**Records provided:**
(** ** Interfaces *)

(** The part of [EthChainSpec] the rule uses. *)
Class EthChainSpec (S : Type) := {
  spec_base_fee_params : S -> Z -> BaseFeeParams;
}.

(** The trait [ChainConfig] with [Config = ScrollChainConfig]. *)
Class ChainConfig (S : Type) := {
  chain_config : S -> ScrollChainConfig;
}.

#[export] Instance DogeosChainSpec_eth `{AlloyForks} `{RethChainSpec} : EthChainSpec DogeosChainSpec :=
  { spec_base_fee_params := base_fee_params_at_timestamp }.

#[export] Instance DogeosChainSpec_config `{RethChainSpec} : ChainConfig DogeosChainSpec :=
  { chain_config := config }.

Class AlloyEips := {
  (** gas used, gas limit, base fee, parameters *)
  calc_next_block_base_fee : Z -> Z -> Z -> BaseFeeParams -> Z;
}.

(** By how much EIP-1559 moves a fee for gas that is [off] the target. *)
Definition eip1559_step (fee off target : Z) (p : BaseFeeParams) : Z :=
  fee * off / (target * max_change_denominator p).

(** What EIP-1559 says of the next base fee, where the function divides by no zero
    and the sum fits 64 bits; it returns a [u64] whenever it returns. *)
Class AlloyEipsLaws `{AlloyEips} : Prop := {
  calc_range used limit fee p :
    in_u64 used -> in_u64 limit -> in_u64 fee ->
    in_u64 (calc_next_block_base_fee used limit fee p);
  calc_at_target used limit fee p :
    used = limit / elasticity_multiplier p -> calc_next_block_base_fee used limit fee p = fee;
  calc_above_target used limit fee p :
    let target := limit / elasticity_multiplier p in
    let step := Z.max 1 (eip1559_step fee (used - target) target p) in
    0 < target < used -> 0 < max_change_denominator p -> 0 <= fee -> fee + step <= u64_max ->
    calc_next_block_base_fee used limit fee p = fee + step;
  calc_below_target used limit fee p :
    let target := limit / elasticity_multiplier p in
    0 <= used < target -> 0 < max_change_denominator p -> 0 <= fee ->
    calc_next_block_base_fee used limit fee p = Z.max 0 (fee - eip1559_step fee (target - used) target p);
}.

(** EIP-1559 as a program, for concrete runs. *)
Definition ref_calc (used limit fee : Z) (p : BaseFeeParams) : Z :=
  let target := limit / elasticity_multiplier p in
  if used =? target then fee
  else if target <? used then
    saturating_add u64_max fee
      (Z.max 1 (fee * (used - target) / Z.max 1 target / Z.max 1 (max_change_denominator p)))
  else
    saturating_sub fee (Z.max 0 (fee * (target - used) / Z.max 1 target / Z.max 1 (max_change_denominator p))).

#[export] Instance ref_eips : AlloyEips := { calc_next_block_base_fee := ref_calc }.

**Instructions for the task:** Of all the entries above, output exactly the lines between the one holding "spec_base_fee_params := base_fee_params_at_timestamp" and the one holding "calc_at_target used limit", inclusive.

**Response area:**
  { spec_base_fee_params := base_fee_params_at_timestamp }.

#[export] Instance DogeosChainSpec_config `{RethChainSpec} : ChainConfig DogeosChainSpec :=
  { chain_config := config }.

Class AlloyEips := {
  (** gas used, gas limit, base fee, parameters *)
  calc_next_block_base_fee : Z -> Z -> Z -> BaseFeeParams -> Z;
}.

(** By how much EIP-1559 moves a fee for gas that is [off] the target. *)
Definition eip1559_step (fee off target : Z) (p : BaseFeeParams) : Z :=
  fee * off / (target * max_change_denominator p).

(** What EIP-1559 says of the next base fee, where the function divides by no zero
    and the sum fits 64 bits; it returns a [u64] whenever it returns. *)
Class AlloyEipsLaws `{AlloyEips} : Prop := {
  calc_range used limit fee p :
    in_u64 used -> in_u64 limit -> in_u64 fee ->
    in_u64 (calc_next_block_base_fee used limit fee p);
  calc_at_target used limit fee p :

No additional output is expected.